SOFIA Não! Não pode escolher nada.


Imagina! Escolher...

O trem diminuiu sua marcha, preparando-se para estacionar no seu destino final – Estação da Luz,
em São Paulo/SP.
Amélia abre a porta e entra na cabine. Janete permanece na porta da cabine. As duas estão felizes

AMÉLIA Sofia, esta é Janete, minha amiga de infância.


Janete, essa moça linda é Sofia, minha sobrinha.

SOFIA Muito prazer.

JANETE O prazer é meu. Como vai a sua mãe?

  15  
 
 
SOFIA Vai bem, obrigada. Quando falei com ela por telefone, pediu que lhe
mandasse lembranças.

JANETE Obrigada. Realmente, temos muitas lembranças.


Nós nos divertíamos muito em Mogi das Cruzes.
Tivemos infâncias felizes, não é mesmo Amélia?
Mande um beijo para a sua mãe.

SOFIA Desculpem. Onde está a minha educação? Este é José.


José, estas são Amélia, minha tia, e Janete.

JOSÉ Muito prazer.

AMÉLIA Muito prazer.

JANETE E põe prazer nisso! (ela o diz dando uma piscadela para Amélia).

Amélia sorri e retira a mala de Sofia de cima do bagageiro.

AMÉLIA Podemos ir? Temos horário marcado com o Oftalmologista.


Não seria bom perdermos a consulta.

Depois de todos terem se despedido, as três mulheres se preparam para sair da cabine.
Sofia se levanta e permanece indecisa, um pouco apreensiva, sem vontade de sair da cabine e se
afastar de José. Fica decepcionada pela falta de atitude de José.
José sorri e permanece sentado em seu lugar, disfarçando a sua deficiência visual.
Um homem com roupas de vaqueiro entra subitamente na cabine e esbarra em Sofia que quase cai.
As mulheres soltam exclamações.
Ele retira o seu chapéu e pede mil desculpas pela sua falta de jeito.
As mulheres o desculpam e, por fim, saem da cabine.
O vaqueiro se senta no lugar onde estava Sofia.

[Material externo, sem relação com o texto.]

Lemma done_texts_snoc (s s' : System) (k : nat) (n : Notification) :
  emitted s' = emitted s ++ [(k, n)] ->
  done_texts s' = done_texts s ++ match n with transcription_done t => [t] | _ => [] end.
Proof.
  intro E. unfold done_texts. rewrite E, flat_map_app. simpl.
  rewrite app_nil_r. reflexivity.
Qed.

Lemma step_kind (s : System) (i : Input T) : StepKind s i.
Proof.
  destruct i as [e device|data|n env|path].
  - apply QuietStep; try discriminate.
    all: destruct (is_toggle (Hook (T := T) e device)) eqn:E;
      [apply toggle_is_right_control in E; subst e;
       destruct (is_recording s) eqn:R;
       [rewrite (step_stop s device R) | rewrite (step_start s device R); destruct device]
      | rewrite (step_not_toggle_hook s e device E)];
      try reflexivity.
    all: try (unfold done_texts; simpl; rewrite flat_map_app; simpl;
              rewrite app_nil_r; reflexivity).
    all: unfold count_where; simpl; rewrite map_app, filter_app, length_app; simpl; lia.
  - apply QuietStep; try discriminate; simpl; destruct (stream (audio_ctx s)); try reflexivity.
    + unfold done_texts. simpl. rewrite flat_map_app. simpl. rewrite app_nil_r. reflexivity.
    + unfold count_where. simpl. rewrite map_app, filter_app, length_app. simpl. lia.
  - destruct (nth_error (workers s) n) as [j|] eqn:N.
    + pose proof (finish_worker_cases j env (without n s)) as [Hw [Hi Hd]].
      change (whisper_state (without n s)) with (whisper_state s) in *.
      change (inference_calls (without n s)) with (inference_calls s) in *.
      change (desktop (without n s)) with (desktop s) in *.
      change (emitted (without n s)) with (emitted s) in *.
      apply FinishStep with (n := n) (env := env) (j := j); try reflexivity;
        rewrite step_worker, N; try assumption.
      * destruct (run_text (run_whisper_on_buffer (job_buffer j) (whisper_state s)));
          destruct Hd as [_ He];
          rewrite (count_where_snoc is_terminal s (finish_worker j env (without n s)) _ _ He);
          simpl; lia.
      * destruct (run_text (run_whisper_on_buffer (job_buffer j) (whisper_state s)));
          destruct Hd as [Hd He]; (split; [exact Hd|]);
          rewrite (done_texts_snoc s (finish_worker j env (without n s)) _ _ He);
          simpl; try rewrite app_nil_r; reflexivity.
    + apply QuietStep; try discriminate; rewrite step_worker, N; reflexivity.
  - apply LoadStep with (path := path); reflexivity.
Qed.

End StepFacts.

(** ** Whole runs *)

Section RunFacts.

Local Unset Implicit Arguments.

Context {A : F32Arith} {W : WhisperApi} {T : Type} {ST : Sample T}.
(** * kixport: a KiCad export pipeline

    A shallow embedding of [kixport.py] and of the parts of the Python
    standard library it leans on ([pathlib], [csv], f-string formatting),
    followed by the properties of the pipeline.

    Conventions of the model.
    - A Python [str] is a [string]; its characters are the code points
      0..255.
    - Python objects that occur in the program are values of [value]:
      what [yaml.safe_load] yields (restricted to null, booleans,
      integers, strings, sequences and string-keyed mappings) and
      [pathlib] paths.
    - An exception is a value of [exn]; code that may raise returns a
      [result].
    - [pathlib.Path] is [PurePosixPath] arithmetic as in CPython 3.8-3.12:
      a root and the list of the remaining components. *)

From Stdlib Require Import String Ascii ZArith List Bool Lia.
From stdpp Require Import base tactics option list strings pretty.

Set Warnings "-register-all".

Local Open Scope Z_scope.
Local Open Scope list_scope.

(** ** Strings *)

Module Str.

Definition eqb_ascii (a b : ascii) : bool := Ascii.eqb a b.

(** [c in s] *)
Fixpoint mem (c : ascii) (s : string) : bool :=
  match s with
  | EmptyString => false
  | String d r => eqb_ascii c d || mem c r
  end.

(** [s.split(sep)] for a one-character separator. *)
Fixpoint split (sep : ascii) (s : string) : list string :=
  match s with
  | EmptyString => [EmptyString]
  | String c r =>
      if eqb_ascii c sep then EmptyString :: split sep r
      else match split sep r with
           | x :: xs => String c x :: xs
           | [] => [String c EmptyString]
           end
  end.

(** [sep.join(l)] *)
Fixpoint join (sep : string) (l : list string) : string :=
  match l with
  | [] => EmptyString
  | [x] => x
  | x :: xs => x +:+ sep +:+ join sep xs
  end.

(** [s.lstrip(c)] *)
Fixpoint lstrip (c : ascii) (s : string) : string :=
  match s with
  | String d r => if eqb_ascii c d then lstrip c r else s
  | EmptyString => EmptyString
  end.

(** [s.rfind('.')], [None] standing for -1. *)
Fixpoint rfind_dot (s : string) : option nat :=
  match s with
  | EmptyString => None
  | String c r =>
      match rfind_dot r with
      | Some i => Some (S i)
      | None => if eqb_ascii c "." then Some 0%nat else None
      end
  end.

(** [s[:n]] and [s[n:]] for [0 <= n]. *)
Fixpoint take (n : nat) (s : string) : string :=
  match n, s with
  | S m, String c r => String c (take m r)
  | _, _ => EmptyString
  end.

Fixpoint drop (n : nat) (s : string) : string :=
  match n, s with
  | S m, String _ r => drop m r
  | _, _ => s
  end.
(** X17: the string getters drop the last payload byte and decode the
    rest as ASCII.  When the accepted answer is three header bytes, the
    bytes of an ASCII text, one more byte and the checksum, each getter
    returns that text, whatever the dropped byte is.  When a byte above
    127 comes before the last payload byte, each getter raises the
    decoding error, a [ValueError]. *)
Theorem get_string_decodes :
  forall (self : ps2000) (obj node : Z) (w : world),
    is_byte obj = true ->
    is_byte node = true ->
    is_open w = true ->
    accepted (peek_read 100 w) = true ->
    (forall (pre : list Z) (s : string) (t hi lo : Z),
       peek_read 100 w = pre ++ encode_ascii s ++ [t; hi; lo] ->
       length pre = 3%nat ->
       is_ascii s = true ->
       fst (_get_string self obj node w) = Return s /\
       fst (get_article self node w) = Return s /\
       fst (get_manufacturer self node w) = Return s /\
       fst (get_version self node w) = Return s) /\
    (forall x : Z,
       In x (slice (peek_read 100 w) 3 (-3)) -> 128 <= x ->
       fst (_get_string self obj node w) = Raise ValueError /\
       fst (get_article self node w) = Raise ValueError /\
       fst (get_manufacturer self node w) = Raise ValueError /\
       fst (get_version self node w) = Raise ValueError).
Proof.
  intros self obj node w Hob Hn Ho Ha.
  assert (H : forall o, is_byte o = true ->
            fst (_get_string self o node w) =
            decode_ascii (slice (peek_read 100 w) 3 (-3))).
  { intros o Hbo.
    destruct (get_string_cases self o node _ w (construct_query node o Hn Hbo) Ho)
      as [out Hg].
    rewrite Hg, Ha. reflexivity. }
  unfold get_article, get_manufacturer, get_version.
  rewrite (H obj Hob), !H by reflexivity. split.
  - intros pre s t hi lo Hans Hp Hs.
    rewrite Hans, slice_text, decode_encode_ascii by assumption. tauto.
  - intros x Hin Hx. rewrite (decode_ascii_rejects _ x Hin Hx). tauto.
Qed.

Lemma get_string_decodes_witness :
  let self := mk_ps2000 false 84 5 false in
  let w := mkWorld "" true
             [[0x86; 0x00; 0x00; 0x50; 0x53; 0x20; 0x32; 0x30; 0x34; 0x32;
               0x00; 0x02; 0x11]] [] in
  fst (get_type self w) = Return "PS 2042".
Proof.
  intros self w.
  destruct (get_string_decodes self 0 0 w eq_refl eq_refl eq_refl eq_refl)
    as [H _].
  exact (proj1 (H [0x86; 0x00; 0x00] "PS 2042" 0x00 0x02 0x11
                  eq_refl eq_refl eq_refl)).
Defined.

(** ** Opening a session *)

(** [serial.Serial(port, ...)]: the port is opened, or the constructor
    raises [SerialException] when [port] is not available. *)
Definition opened (w : world) : world :=
  mkWorld (stdout w) true (incoming w) (trace w).

Definition serial_Serial (ports : string -> bool) (port : string) : M unit :=
  fun w => if ports port then (Return tt, opened w)
           else (Raise SerialException, w).

(** [ps2000(port, triple)].  The class attributes [u_nom = 0] and
    [i_nom = 0] are in place while the nominal values are read;
    [verbose] is the class attribute. *)
Definition __init__ (ports : string -> bool) (verbose : bool)
    (port : string) (triple : bool) : M ps2000 :=
  serial_Serial ports port ;;
  do u <- get_nominal_voltage (mk_ps2000 verbose 0 0 false) 0;
  do i <- get_nominal_current (mk_ps2000 verbose u 0 false) 0;
  ret (mk_ps2000 verbose u i triple).

(** Every byte the device delivers is a byte. *)
Definition delivers_bytes (w : world) : bool :=
  forallb (forallb is_byte) (incoming w).

Section Init.

Variable ports : string -> bool.

Lemma in_firstn (n : nat) (l : list Z) (x : Z) :
  List.In x (firstn n l) -> List.In x l.
Proof.
  intros H. rewrite <- (firstn_skipn n l). apply in_or_app. now left.
Qed.

Lemma in_skipn (n : nat) (l : list Z) (x : Z) :
  List.In x (skipn n l) -> List.In x l.
Proof.
  intros H. rewrite <- (firstn_skipn n l). apply in_or_app. now right.
Qed.

Lemma peek_read_bytes (w : world) (size : Z) :
  delivers_bytes w = true -> forallb is_byte (peek_read size w) = true.
Proof.
  unfold delivers_bytes, peek_read. destruct (incoming w) as [|c rest];
    [reflexivity|].
  cbn [forallb]. intros H. apply andb_true_iff in H as [H _].
  rewrite forallb_forall in *. intros x Hx. apply H.
  now apply (in_firstn (Z.to_nat size)).
Qed.
Lemma relaying_supported (w : world) (so : stream_output_value) (p : process) :
  relays_supported so = true ->
  snd (relaying w (normalized so) p) = Ok tt.
Proof.
  intros H. destruct so as [[|]|a b]; cbn.
  - now apply consume_supported.
  - reflexivity.
  - now apply consume_supported.
Qed.

Lemma relaying_only_relays (P : event -> bool)
    (HP : forall ch e, P (Relay ch e) = false)
    (w : world) (so : stream_output_value) (p : process) :
  existsb P (fst (relaying w so p)) = false.
Proof.
  destruct so as [[|]|a b]; try reflexivity.
  cbn. now apply run_tasks_only_relays.
Qed.

Lemma relaying_all_relays (w : world) (so : stream_output_value) (p : process) :
  forallb is_relay (fst (relaying w so p)) = true.
Proof.
  assert (H : existsb (fun e => negb (is_relay e)) (fst (relaying w so p))
              = false).
  { apply relaying_only_relays. reflexivity. }
  induction (fst (relaying w so p)) as [|e l IH]; [reflexivity|].
  cbn in H |- *. apply orb_false_iff in H as [He Hl].
  apply negb_false_iff in He. now rewrite He, IH.
Qed.

(** The body of a run whose relays end normally. *)
Lemma run_body_supported (w : world) (so : stream_output_value) (ts : bool)
    (h : option (process -> value)) (p : process) :
  relays_supported so = true ->
  fst (run_body w so ts h p) =
    (if ts then [Started (reported h p)] else []) ++
    fst (relaying w (normalized so) p) ++ [Wait] /\
  snd (run_body w so ts h p) =
    match wait_answer w with
    | Some e => Raise e
    | None => Ok p
    end.
Proof.
  intros H. unfold run_body.
  pose proof (relaying_supported w so p H) as Hr.
  destruct ts; unfold bind; cbn [emit ret fst snd]; rewrite Hr;
    cbn [fst snd]; destruct (wait_answer w); cbn;
    rewrite ?app_nil_r; auto.
Qed.

End RunnerLaws.

(** How a run ends once the process is held and the sinks are of
    supported kinds: [run_process] returns the handle of the spawned
    child, unless [process.wait()], [process.__aexit__] or the release
    path raised; of several exceptions the release path's wins, then the
    exit's, then the wait's. *)
Theorem run_process_outcome
    (w : world) (tokens : list string) (so : stream_output_value)
    (ts : bool) (h : option (process -> value))
    (Hacq : acquired w = true)
    (Hso : relays_supported so = true) :
  let cfg := if truthy so then PIPE else DEVNULL in
  result (run_process w (CmdList tokens) so ts h) =
    match release_raises w with
    | Some e => Raise e
    | None =>
        match exit_answer w with
        | Some e => Raise e
        | None =>
            match wait_answer w with
            | Some e => Raise e
            | None => Ok (spawned w cfg cfg)
            end
        end
    end.
Proof.
  cbn zeta. rewrite run_process_guarded.
  rewrite (open_process_result w tokens _ _ _ Hacq).
  unfold result.
  rewrite (proj2 (run_body_supported w so ts h _ Hso)).
  reflexivity.
Qed.

Lemma run_process_outcome_witness :
  acquired posix_world = true /\
  relays_supported (SOBool true) = true /\
  result (run_process posix_world (CmdList ["echo"; "hello"])
            (SOBool true) true None) =
    Ok {| pid := 4242; stdout := ["hello"; "world"]; stderr := ["oops"] |}.
Proof.
  split; [reflexivity|]. split; [reflexivity|].
  exact (run_process_outcome posix_world ["echo"; "hello"] (SOBool true)
           true None eq_refl eq_refl).
Defined.
(** The two converted columns of a loaded table have one entry per row. *)
Lemma to_table_lengths (results : list json) (c : cells) :
  to_table results = Ok c -> List.length (points c) = List.length (intracellular c).
Proof.
  unfold to_table.
  destruct (Pd.json_normalize results) as [df| |]; try discriminate. cbn [Py.bind].
  destruct (Pd.column df "cell.mechanics.points") as [xs| |] eqn:Hx; try discriminate.
  cbn [Py.bind].
  destruct (traverse reshape_points xs) as [pts| |] eqn:Hp; try discriminate.
  cbn [Py.bind].
  destruct (Pd.column df "cell.intracellular") as [ys| |] eqn:Hy; try discriminate.
  cbn [Py.bind].
  destruct (traverse Np.array_float ys) as [ics| |] eqn:Hi; try discriminate.
  cbn [Py.bind]. intros [= <-]. cbn [points intracellular].
  rewrite (proj1 (traverse_ok_nth _ _ _ Hp)), (proj1 (traverse_ok_nth _ _ _ Hi)).
  now rewrite (column_length _ _ _ Hx), (column_length _ _ _ Hy).
Qed.

Lemma load_cells_lengths (it : Z) (run : path) (w w' : world) (c : cells) :
  load_cells it (Some run) w = (Ok c, w') ->
  List.length (points c) = List.length (intracellular c).
Proof.
  unfold load_cells, or_last_output_path.
  unfold bindM at 1, ret at 1. unfold bindM at 1, emit at 1.
  unfold bindM at 1.
  destruct (read_records it run _) as [[results| |] w1]; try discriminate.
  unfold lift. intros [= H _]. exact (to_table_lengths results c H).
Qed.

(** ** The two converted columns *)

Lemma scalars_nums (xs : list float) : Np.scalars (map JNum xs) = Some xs.
Proof. induction xs as [|x r IH]; simpl; [reflexivity|now rewrite IH]. Qed.

Lemma odd_mod_2 (n : nat) : Nat.odd n = true -> n mod 2 = 1.
Proof.
  intros H. apply Nat.odd_spec in H. destruct H as [k ->].
  rewrite Nat.add_comm, Nat.mul_comm. now rewrite Nat.Div0.mod_add.
Qed.

Lemma even_mod_2 (n : nat) : Nat.even n = true -> n mod 2 = 0.
Proof.
  intros H. apply Nat.even_spec in H. destruct H as [k ->].
  rewrite Nat.mul_comm. apply Nat.Div0.mod_mul.
Qed.

Lemma reshape_points_odd (l : list float) :
  Nat.odd (List.length l) = true ->
  reshape_points (JArr (map JNum l)) = Raise ValueError.
Proof.
  intros H. unfold reshape_points, Np.array_float. rewrite scalars_nums.
  unfold Py.bind, Np.reshape_2. cbn [Np.ravel]. now rewrite (odd_mod_2 _ H).
Qed.

Lemma reshape_points_even (l : list float) :
  Nat.even (List.length l) = true ->
  exists m, reshape_points (JArr (map JNum l)) = Ok m.
Proof.
  intros H. unfold reshape_points, Np.array_float. rewrite scalars_nums.
  unfold Py.bind, Np.reshape_2. cbn [Np.ravel]. rewrite (even_mod_2 _ H).
  eexists. reflexivity.
Qed.

Lemma reshape_points_flat (l : list float) :
  (exists m, reshape_points (JArr (map JNum l)) = Ok m) \/
  reshape_points (JArr (map JNum l)) = Raise ValueError.
Proof.
  destruct (Nat.even (List.length l)) eqn:E.
  - left. now apply reshape_points_even.
  - right. apply reshape_points_odd. unfold Nat.odd. now rewrite E.
Qed.

Lemma array_float_flat (l : list float) :
  Np.array_float (JArr (map JNum l)) = Ok (Np.Arr1 l).
Proof. unfold Np.array_float. now rewrite scalars_nums. Qed.

(** ** Rendering one iteration *)

Section ColourRule.
Variable viridis : Mpl.cmap_arg -> Mpl.rgba.
Variables intra_low intra_high : float.

Lemma cell_color_below (ic : Np.ndarray) (t : float) :
  Np.getitem_2 ic = Ok t ->
  (t <? threshold intra_low intra_high)%float = true ->
  cell_color viridis intra_low intra_high ic = Ok (viridis (Mpl.CInt 0)).
Proof. intros Ht Hlt. unfold cell_color. rewrite Ht. simpl. now rewrite Hlt. Qed.

Lemma cell_color_from_midpoint (ic : Np.ndarray) (t : float) :
  Np.getitem_2 ic = Ok t ->
  (threshold intra_low intra_high <=? t)%float = true ->
  cell_color viridis intra_low intra_high ic
  = Ok (viridis (Mpl.CFloat ((t - intra_low) / (intra_high - intra_low))%float)).
Proof.
  intros Ht Hle. unfold cell_color. rewrite Ht. simpl.
  now rewrite (float_leb_not_ltb _ _ Hle).
Qed.

(** [plot_rows] adds one polygon per row, in order, each with the row's
    outline and the colour [cell_color] gives its intracellular vector. *)
Lemma plot_rows_patches (rows : list (Np.matrix * Np.ndarray)) :
  forall ax ax',
    plot_rows viridis ax rows intra_low intra_high = Ok ax' ->
    exists new,
      Mpl.patches ax' = Mpl.patches ax ++ new /\
      Forall2 (fun row p =>
                 Mpl.xy p = Np.rows (fst row) /\
                 cell_color viridis intra_low intra_high (snd row) = Ok (Mpl.facecolor p))
              rows new.
Proof.
  induction rows as [|[pos ic] rest IH]; intros ax ax' H; simpl in H.
  - injection H as <-. exists []. rewrite app_nil_r. split; [reflexivity|constructor].
  - destruct (cell_color viridis intra_low intra_high ic) as [c| |] eqn:Ec;
      simpl in H; try discriminate.
    destruct (IH _ _ H) as (new & Hp & Hall).
    exists ({| Mpl.xy := Np.rows pos; Mpl.facecolor := c; Mpl.edgecolor := "white" |} :: new).
    split.
    + rewrite Hp. simpl. now rewrite <- app_assoc.
    + constructor; [|exact Hall]. simpl. now split.
Qed.

End ColourRule.

Section Malformed.
Variable viridis : Mpl.cmap_arg -> Mpl.rgba.

Lemma cell_color_cases (lo hi : float) (ic : Np.ndarray) :
  one_dimensional ic ->
  (exists c, cell_color viridis lo hi ic = Ok c) \/
  cell_color viridis lo hi ic = Raise IndexError.
Proof.
  intros [l ->]. unfold cell_color, Np.getitem_2.
  destruct (nth_error l 2); cbn [Py.bind]; [|now right].
  left. destruct (_ <? _)%float; eauto.
Qed.

Lemma cell_color_too_short (lo hi : float) (ic : Np.ndarray) :
  too_short ic -> cell_color viridis lo hi ic = Raise IndexError.
Proof.
  intros (l & -> & Hl). unfold cell_color, Np.getitem_2.
  destruct (nth_error l 2) eqn:E; [|reflexivity].
  assert (2 < List.length l) by (apply nth_error_Some; congruence). lia.
Qed.

Lemma plot_rows_too_short (lo hi : float) (rows : list (Np.matrix * Np.ndarray)) :
  Forall one_dimensional (map snd rows) ->
  Exists too_short (map snd rows) ->
  forall ax, plot_rows viridis ax rows lo hi = Raise IndexError.
Proof.
  induction rows as [|[pos ic] rest IH]; intros Hall Hex ax; [inversion Hex|].
  simpl in Hall, Hex. inversion Hall as [|? ? Hic Hrest]; subst.
  cbn [plot_rows]. inversion Hex as [? ? Hhd|? ? Htl]; subst.
  - now rewrite (cell_color_too_short lo hi ic Hhd).
  - destruct (cell_color_cases lo hi ic Hic) as [[c Hc]|Hc]; rewrite Hc;
      cbn [Py.bind]; [|reflexivity].
    now apply IH.
Qed.

(** [plot_cells_at_iter] with the run given, after its directory is made:
    either the snapshot is there and the call returns, or it renders. *)
Lemma plot_cells_at_iter_renders (it : Z) (lo hi : float) (run : path)
    (sp : option path) (ow tr : bool) (w w' : world) (d : node) (c : cells) :
  mkdir (root w) (snapshot_dir run sp) = Ok d ->
  exists_ d (snapshot_dir run sp ++ [snapshot_name it]) && negb ow = false ->
  load_cells it (Some run) {| root := d; log := log w |} = (Ok c, w') ->
  plot_cells_at_iter viridis it lo hi (Some run) sp ow tr w
  = (ax <- lift (plot_cells viridis
                   (Mpl.set_axis_off (Mpl.set_ylim 0 800 (Mpl.set_xlim 0 800 Mpl.subplots)))
                   c lo hi) ;;
     savefig ax (snapshot_dir run sp ++ [snapshot_name it]) tr ;;
     ret (snapshot_dir run sp ++ [snapshot_name it]))%world
      {| root := root w'; log := log w' ++ [Draw (List.length (points c))] |}.
Proof.
  intros Hmk Hex Hload.
  unfold plot_cells_at_iter, or_last_output_path.
  unfold bindM at 1. unfold ret at 1.
  unfold bindM at 1. unfold disk at 1.
  unfold bindM at 1. unfold lift at 1. rewrite Hmk.
  unfold bindM at 1. unfold set_disk at 1.
  unfold bindM at 1. unfold disk at 1. cbn [root log].
  rewrite Hex.
  unfold bindM at 1. rewrite Hload.
  unfold bindM at 1. unfold emit at 1.
  reflexivity.
Qed.

End Malformed.

Section Snapshot.
Variable viridis : Mpl.cmap_arg -> Mpl.rgba.

(** A call of [plot_cells_at_iter] that returns has resolved a run, returns
    the snapshot path under it, and leaves a file at that path. *)
Lemma plot_cells_at_iter_returns (it : Z) (lo hi : float) (op sp : option path)
    (ow tr : bool) (w w' : world) (p : path) :
  plot_cells_at_iter viridis it lo hi op sp ow tr w = (Ok p, w') ->
  exists run w1,
    or_last_output_path op w = (Ok run, w1) /\
    p = snapshot_dir run sp ++ [snapshot_name it] /\
    exists_ (root w') p = true.
Proof.
  unfold plot_cells_at_iter.
  unfold bindM at 1.
  destruct (or_last_output_path op w) as [[run| |] w1] eqn:Hres; try discriminate.
  unfold bindM at 1, disk at 1.
  unfold bindM at 1, lift at 1.
  destruct (mkdir (root w1) (snapshot_dir run sp)) as [d| |] eqn:Hmk; try discriminate.
  unfold bindM at 1, set_disk at 1.
  unfold bindM at 1, disk at 1. cbn [root log].
  destruct (exists_ d (snapshot_dir run sp ++ [snapshot_name it]) && negb ow) eqn:Hex.
  - unfold ret. intros [= <- <-]. exists run, w1. repeat split.
    cbn [root]. now apply andb_prop in Hex.
  - unfold bindM at 1.
    destruct (load_cells it (Some run) _) as [[c| |] w2]; try discriminate.
    unfold bindM at 1, emit at 1.
    unfold bindM at 1, lift at 1.
    destruct (plot_cells viridis _ c lo hi) as [ax| |]; try discriminate.
    unfold bindM at 1, savefig.
    unfold bindM at 1, emit at 1.
    unfold bindM at 1, disk at 1.
    unfold bindM at 1, lift at 1. cbn [root log].
    destruct (write (root w2) _ _) as [d'| |] eqn:Hw; try discriminate.
    unfold set_disk, ret. intros [= <- <-].
    exists run, w1. repeat split. cbn [root].
    exact (write_exists _ _ _ _ Hw).
Qed.

(** With the snapshot in place and [overwrite=False], the call ends right
    after the run is resolved. *)
Lemma plot_cells_at_iter_short_circuit (it : Z) (lo hi : float) (op sp : option path)
    (tr : bool) (w w1 : world) (run : path) :
  or_last_output_path op w = (Ok run, w1) ->
  exists_ (root w1) (snapshot_dir run sp ++ [snapshot_name it]) = true ->
  plot_cells_at_iter viridis it lo hi op sp false tr w
  = (Ok (snapshot_dir run sp ++ [snapshot_name it]), w1).
Proof.
  intros Hres Hex.
  unfold plot_cells_at_iter.
  unfold bindM at 1. rewrite Hres.
  unfold bindM at 1, disk at 1.
  unfold bindM at 1, lift at 1.
  rewrite (mkdir_existing _ _ _ Hex).
  unfold bindM at 1, set_disk at 1.
  unfold bindM at 1, disk at 1. cbn [root log].
  rewrite Hex. cbn [negb andb]. unfold ret.
  destruct w1; reflexivity.
Qed.

End Snapshot.

(** ** The pool and the batch *)

Section Pool.
Context {A B : Type} (f : A -> M B).

(** Every pending job is completed once, and what is stored under its
    index is what the job gave on the disk it found. *)
Lemma complete_spec :
  forall fuel schedule pending w done w',
    complete f fuel schedule pending w = (done, w') ->
    List.length pending <= fuel ->
    Permutation (map fst pending) (map fst done) /\
    Forall (fun ir => exists a w0, In (fst ir, a) pending /\ fst (f a w0) = snd ir) done.
Proof.
  induction fuel as [|fuel IH]; intros schedule pending w done w' H Hlen.
  - destruct pending; [|simpl in Hlen; lia].
    injection H as <- <-. split; constructor.
  - cbn [complete] in H.
    destruct (nth_error pending (hd 0 schedule mod List.length pending))
      as [[i a]|] eqn:En.
    + destruct (f a w) as [r w1] eqn:Ef.
      destruct (complete f fuel (tl schedule)
                  (remove_nth (hd 0 schedule mod List.length pending) pending) w1)
        as [done' w2] eqn:Ec.
      injection H as <- <-.
      pose proof (remove_nth_perm pending _ (i, a) En) as Hp.
      destruct (IH _ _ _ _ _ Ec) as [Hperm Hall].
      { apply Permutation_length in Hp. simpl in Hp. lia. }
      split.
      * rewrite (Permutation_map fst Hp). simpl. now constructor.
      * constructor.
        { exists a, w. simpl. split; [eapply nth_error_In; eauto|now rewrite Ef]. }
        { eapply Forall_impl; [|exact Hall].
          intros [j r'] (a' & w0 & Hin & Hf). exists a', w0. split; [|exact Hf].
          eapply Permutation_in; [symmetry; exact Hp|]. now right. }
    + injection H as <- <-.
      apply nth_error_None in En.
      destruct pending as [|p rest]; [split; constructor|].
      pose proof (Nat.mod_upper_bound (hd 0 schedule) (List.length (p :: rest))) as Hk.
      simpl in Hk, En. lia.
Qed.

Lemma find_result_in (i : nat) (done : list (nat * outcome B)) :
  In i (map fst done) -> In (i, find_result i done) done.
Proof.
  induction done as [|[j r] rest IH]; simpl; intros H; [contradiction|].
  destruct (Nat.eqb_spec i j) as [->|Hne]; [now left|].
  right. apply IH. destruct H; [congruence|assumption].
Qed.

Lemma find_result_stored (i : nat) (done : list (nat * outcome B)) :
  find_result i done <> Unmodelled -> In (i, find_result i done) done.
Proof.
  induction done as [|[j r] rest IH]; simpl; intros H; [contradiction|].
  destruct (Nat.eqb_spec i j) as [->|Hne]; [now left|].
  right. now apply IH.
Qed.

(** The entries of a list that [imap] returned are, index by index, what
    the jobs returned. *)
Lemma imap_list_entries (schedule : list nat) (xs : list A) (w w' : world) (l : list B) :
  imap_list schedule f xs w = (Ok l, w') ->
  List.length l = List.length xs /\
  forall i a, nth_error xs i = Some a ->
    exists b w0, nth_error l i = Some b /\ fst (f a w0) = Ok b.
Proof.
  unfold imap_list.
  destruct (complete f (List.length xs) schedule
              (combine (seq 0 (List.length xs)) xs) w) as [done w3] eqn:Ec.
  intros [= Ht <-].
  destruct (traverse_ok_nth _ _ _ Ht) as [Hlen Hnth].
  rewrite length_seq in Hlen. split; [exact Hlen|].
  intros i a Hi.
  assert (Hlt : i < List.length xs) by (apply nth_error_Some; congruence).
  destruct (Hnth i i) as (b & Hb & Hfind).
  { rewrite nth_error_seq. apply Nat.ltb_lt in Hlt. now rewrite Hlt. }
  destruct (complete_spec _ _ _ _ _ _ Ec) as [_ Hall].
  { rewrite length_combine, length_seq. lia. }
  assert (Hin : In (i, Ok b) done).
  { rewrite <- Hfind. apply find_result_stored. rewrite Hfind. discriminate. }
  rewrite Forall_forall in Hall.
  destruct (Hall _ Hin) as (a' & w0 & Hpend & Hf). cbn [fst snd] in *.
  apply in_combine_seq in Hpend. destruct Hpend as [_ Ha'].
  rewrite Nat.sub_0_r, Hi in Ha'. injection Ha' as <-.
  exists b, w0. now split.
Qed.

VAQUEIRO Que desastrado! Quase joguei a moça no chão.

JOSÉ O Senhor chegou a vê-la?

VAQUEIRO Sim. Depois do meu pequeno desastre.

JOSÉ O Senhor a considera bonita?

VAQUEIRO Se eu a considero bonita? Uma morena linda daquela?

  16  
 
 
Parece capa de revista!
Cabelos compridos e lisos, rosto simétrico, corpo escultural.
Ela estava de óculos escuros, então demorei a ver seus olhos.

JOSÉ Olhos? Eram bonitos? O que o Senhor achou dos olhos dela?

VAQUEIRO Você não percebeu? Ela era cega.